Sister Jeannine returned to New Mexico for two years in Total Religious Education in Santa Cruz and San Juan Pueblo. Then in 1978, she was again in Chimbote.
Meanwhile her brother Raymond, who had joined the SVD Fathers, was stationed in Papua-New Guinea as headmaster of St. John’s Seminary. On August 15, 1980 he was consecrated Bishop and invited her to come to Wewak and teach the seminarians. She received permission from Sister Norbert, Prioress and in 1981 began 10 years on the other side of the world. She lived with Sisters of Mercy from Australia. Besides teaching seminarians, she made trips to remote mission stations during summer vacations and later was pastoral minister in Emmaus Parish, where she was involved with a literacy program for women. he language of the Church in Papua-New Guinea was Pidgin English which Sister Jeanine added to her repertoire of languages.

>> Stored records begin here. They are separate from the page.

(** * LSH cache (src/lsh/cache.py): a shallow embedding and its properties

    The class [Cache] of [lsh/cache.py] is a banded locality-sensitive-hashing
    index over MinHash fingerprints.  This file embeds its methods as Rocq
    functions and settles the properties stated for it.

    Modelling conventions.
    - A Python [int] is a [Z]; [%] and [//] on a non-zero divisor are
      [Z.modulo] and [Z.div] (both round towards minus infinity, the sign of
      the remainder is the divisor's); on a zero divisor Python raises
      [ZeroDivisionError].
    - A Python [dict] is an association list in insertion order (module
      [Dict]): assigning to a present key keeps its position, a new key goes
      last.  [Cache.jsonable] observes this order
      ([list(d['fingerprints'].keys())[0]]).
    - A Python [set] is a duplicate-free list (module [PySet]).  The
      language leaves the iteration order of a set unspecified; in CPython it
      depends on the history of insertions.  The model iterates in insertion
      order.  The theorems that hold are stated through membership (or
      through the equality of a set with itself after a call that adds
      nothing), so they do not depend on that choice; the one property that
      does depend on the order is refuted on ids for which CPython iterates
      in insertion order too.
    - A doc id is an [int] or a [str] ([DocId]); a [doc_id] argument can also
      be [None], so arguments, members of buckets and keys of the fingerprint
      store have type [option DocId].
    - Exceptions are values of [exn]; a method returns an [Outcome]: the state
      it leaves behind (also when it raises), the log records it emitted and
      its result or exception.
    - The hasher is an object handed to the constructor; the code only uses
      its attribute [num_seeds] and its methods [fingerprint] and [jaccard]
      (record [Hasher]).  Similarity scores are Python floats; the code only
      compares them with [>], so they are modelled as rationals.
    - [hash(tuple(bucket))] is Python's built-in hash on a tuple of integers,
      a deterministic function; it is the section variable [py_hash].
    - [numpy.array_split] and [json.dump]/[json.load] are library functions;
      they are modelled from their documented behaviour. *)

From stdpp Require Import base decidable option list numbers strings pretty.
From Stdlib Require Import Ascii QArith.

Between June 1986 and January 1987, while at home on leave and with her family, she visited West Germany and Poland.
In 1992, she had a sabbatical year with three months at Abba House of Prayer in Albany, New York and volunteer ministry at Marywood. In 1993, she officially “retired” and went to St. Francis de Sales convent in Holland Michigan where Sister Jeannine’s facility with Spanish was an asset for the Hispanic community who comprised 40 percent of the parish. After her official retirement she also served several years at St. Anthony Parish in Fort Sumner, NM.
Of Sister Jeannine it has been said, “She never knew a stranger.” Surely from her early days in Melvindale to her last days at Marywood Health Center and as a lively, much loved participant in the PACE program, Sister Jeannine was a person of genuine service and profound kindness always laced with a great sense of humor. She used her humor to “break the ice” in awkward situations and to deal with the inevitable frustrations of life. She was a great storyteller and regaled ages young and old with her animated mouse routine.
During her times away, Sister Jeannine would send letters with the salutation Paz y Amor in the upper left hand corner. Peace and Love – what a fitting legacy left by this woman of the Word, cheerful worker in God’s vineyard.